Start of Block
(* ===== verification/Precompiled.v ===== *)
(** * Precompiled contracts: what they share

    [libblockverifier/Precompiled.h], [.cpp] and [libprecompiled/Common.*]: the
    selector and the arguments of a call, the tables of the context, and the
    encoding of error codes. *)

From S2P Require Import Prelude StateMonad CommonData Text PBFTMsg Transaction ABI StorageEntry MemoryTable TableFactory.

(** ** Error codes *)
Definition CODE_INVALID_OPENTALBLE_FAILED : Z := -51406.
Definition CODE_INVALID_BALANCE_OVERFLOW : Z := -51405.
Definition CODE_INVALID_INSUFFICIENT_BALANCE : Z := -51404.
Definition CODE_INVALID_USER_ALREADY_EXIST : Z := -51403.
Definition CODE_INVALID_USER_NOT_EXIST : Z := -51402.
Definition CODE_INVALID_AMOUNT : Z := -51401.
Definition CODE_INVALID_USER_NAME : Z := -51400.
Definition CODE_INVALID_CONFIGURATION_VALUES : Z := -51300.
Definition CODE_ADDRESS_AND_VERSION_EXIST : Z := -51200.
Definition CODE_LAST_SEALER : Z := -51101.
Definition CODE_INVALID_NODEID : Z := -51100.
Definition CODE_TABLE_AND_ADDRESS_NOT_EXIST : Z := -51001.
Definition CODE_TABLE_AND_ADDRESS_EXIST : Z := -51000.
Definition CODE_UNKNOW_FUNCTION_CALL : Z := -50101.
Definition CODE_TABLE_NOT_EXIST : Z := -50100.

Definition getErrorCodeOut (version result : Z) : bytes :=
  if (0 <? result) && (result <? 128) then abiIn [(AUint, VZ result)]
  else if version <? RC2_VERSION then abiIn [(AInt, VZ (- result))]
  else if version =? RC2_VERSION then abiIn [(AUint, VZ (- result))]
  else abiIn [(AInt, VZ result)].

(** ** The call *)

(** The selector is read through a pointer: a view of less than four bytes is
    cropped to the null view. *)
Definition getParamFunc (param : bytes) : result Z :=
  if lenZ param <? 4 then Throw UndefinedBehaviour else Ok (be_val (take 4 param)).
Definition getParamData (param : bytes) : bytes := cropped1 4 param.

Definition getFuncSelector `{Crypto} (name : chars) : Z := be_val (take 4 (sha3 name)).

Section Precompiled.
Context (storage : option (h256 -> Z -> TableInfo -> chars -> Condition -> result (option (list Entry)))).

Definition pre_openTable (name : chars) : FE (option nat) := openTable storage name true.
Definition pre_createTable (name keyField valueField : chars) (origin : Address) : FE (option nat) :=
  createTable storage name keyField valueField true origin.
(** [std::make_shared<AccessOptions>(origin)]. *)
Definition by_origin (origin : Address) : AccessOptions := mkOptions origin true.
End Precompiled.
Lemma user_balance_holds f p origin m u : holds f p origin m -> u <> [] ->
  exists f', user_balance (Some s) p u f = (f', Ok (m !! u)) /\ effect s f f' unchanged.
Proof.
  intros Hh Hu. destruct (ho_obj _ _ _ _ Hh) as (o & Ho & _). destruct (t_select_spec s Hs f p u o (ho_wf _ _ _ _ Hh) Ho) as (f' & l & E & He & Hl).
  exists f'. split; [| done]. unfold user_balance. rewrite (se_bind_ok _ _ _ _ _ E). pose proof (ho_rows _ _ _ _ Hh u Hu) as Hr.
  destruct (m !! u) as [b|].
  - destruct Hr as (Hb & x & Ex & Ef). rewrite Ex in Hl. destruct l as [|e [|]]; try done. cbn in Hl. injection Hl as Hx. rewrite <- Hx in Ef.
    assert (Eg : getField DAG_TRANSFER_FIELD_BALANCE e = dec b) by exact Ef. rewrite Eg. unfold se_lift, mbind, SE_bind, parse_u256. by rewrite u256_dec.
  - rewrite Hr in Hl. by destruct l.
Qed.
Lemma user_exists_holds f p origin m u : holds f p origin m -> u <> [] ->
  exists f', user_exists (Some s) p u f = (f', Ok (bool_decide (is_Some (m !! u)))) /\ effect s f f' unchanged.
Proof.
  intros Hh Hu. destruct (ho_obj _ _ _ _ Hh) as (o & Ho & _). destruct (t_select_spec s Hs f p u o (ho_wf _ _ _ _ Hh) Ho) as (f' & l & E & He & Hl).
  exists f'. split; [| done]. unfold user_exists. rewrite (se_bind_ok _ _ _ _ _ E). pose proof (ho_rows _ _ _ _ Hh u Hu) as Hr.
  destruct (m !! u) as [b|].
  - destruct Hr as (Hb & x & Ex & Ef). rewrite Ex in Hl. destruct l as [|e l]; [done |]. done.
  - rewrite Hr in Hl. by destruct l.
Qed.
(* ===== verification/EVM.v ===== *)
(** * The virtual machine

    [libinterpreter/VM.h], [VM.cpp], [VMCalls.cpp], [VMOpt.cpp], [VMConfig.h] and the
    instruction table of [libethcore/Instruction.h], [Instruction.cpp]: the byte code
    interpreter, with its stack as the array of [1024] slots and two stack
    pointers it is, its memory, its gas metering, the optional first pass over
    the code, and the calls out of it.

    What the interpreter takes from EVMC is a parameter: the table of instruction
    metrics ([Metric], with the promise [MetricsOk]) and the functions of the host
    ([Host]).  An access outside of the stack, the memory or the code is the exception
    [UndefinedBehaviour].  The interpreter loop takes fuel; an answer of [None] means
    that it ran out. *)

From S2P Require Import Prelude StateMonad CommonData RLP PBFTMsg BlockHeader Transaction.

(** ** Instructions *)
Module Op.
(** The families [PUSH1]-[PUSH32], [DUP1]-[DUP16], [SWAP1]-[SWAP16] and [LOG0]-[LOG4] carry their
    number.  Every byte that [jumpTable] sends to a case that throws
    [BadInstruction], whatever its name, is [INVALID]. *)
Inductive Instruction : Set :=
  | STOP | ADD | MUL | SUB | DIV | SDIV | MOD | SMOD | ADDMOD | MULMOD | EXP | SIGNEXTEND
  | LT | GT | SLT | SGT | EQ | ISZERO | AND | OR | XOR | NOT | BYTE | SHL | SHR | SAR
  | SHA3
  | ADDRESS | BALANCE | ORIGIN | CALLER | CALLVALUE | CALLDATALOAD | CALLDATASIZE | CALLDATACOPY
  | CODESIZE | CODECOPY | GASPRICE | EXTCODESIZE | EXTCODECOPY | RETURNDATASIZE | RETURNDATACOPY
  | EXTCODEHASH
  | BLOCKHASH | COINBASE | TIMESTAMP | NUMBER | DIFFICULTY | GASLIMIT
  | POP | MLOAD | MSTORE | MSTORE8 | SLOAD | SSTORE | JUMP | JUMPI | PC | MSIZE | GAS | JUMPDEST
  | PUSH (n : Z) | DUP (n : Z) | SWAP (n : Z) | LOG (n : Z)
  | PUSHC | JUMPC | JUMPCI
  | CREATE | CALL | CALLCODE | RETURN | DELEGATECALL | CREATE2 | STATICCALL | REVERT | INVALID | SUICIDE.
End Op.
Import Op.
End of Block
All lines above from the one containing "DIFFICULTY | GASLIMIT" to the one containing "JUMPC | JUMPCI" must be repeated exactly, both lines included, and no others.

• _Completed exercise_
  | BLOCKHASH | COINBASE | TIMESTAMP | NUMBER | DIFFICULTY | GASLIMIT
  | POP | MLOAD | MSTORE | MSTORE8 | SLOAD | SSTORE | JUMP | JUMPI | PC | MSIZE | GAS | JUMPDEST
  | PUSH (n : Z) | DUP (n : Z) | SWAP (n : Z) | LOG (n : Z)
  | PUSHC | JUMPC | JUMPCI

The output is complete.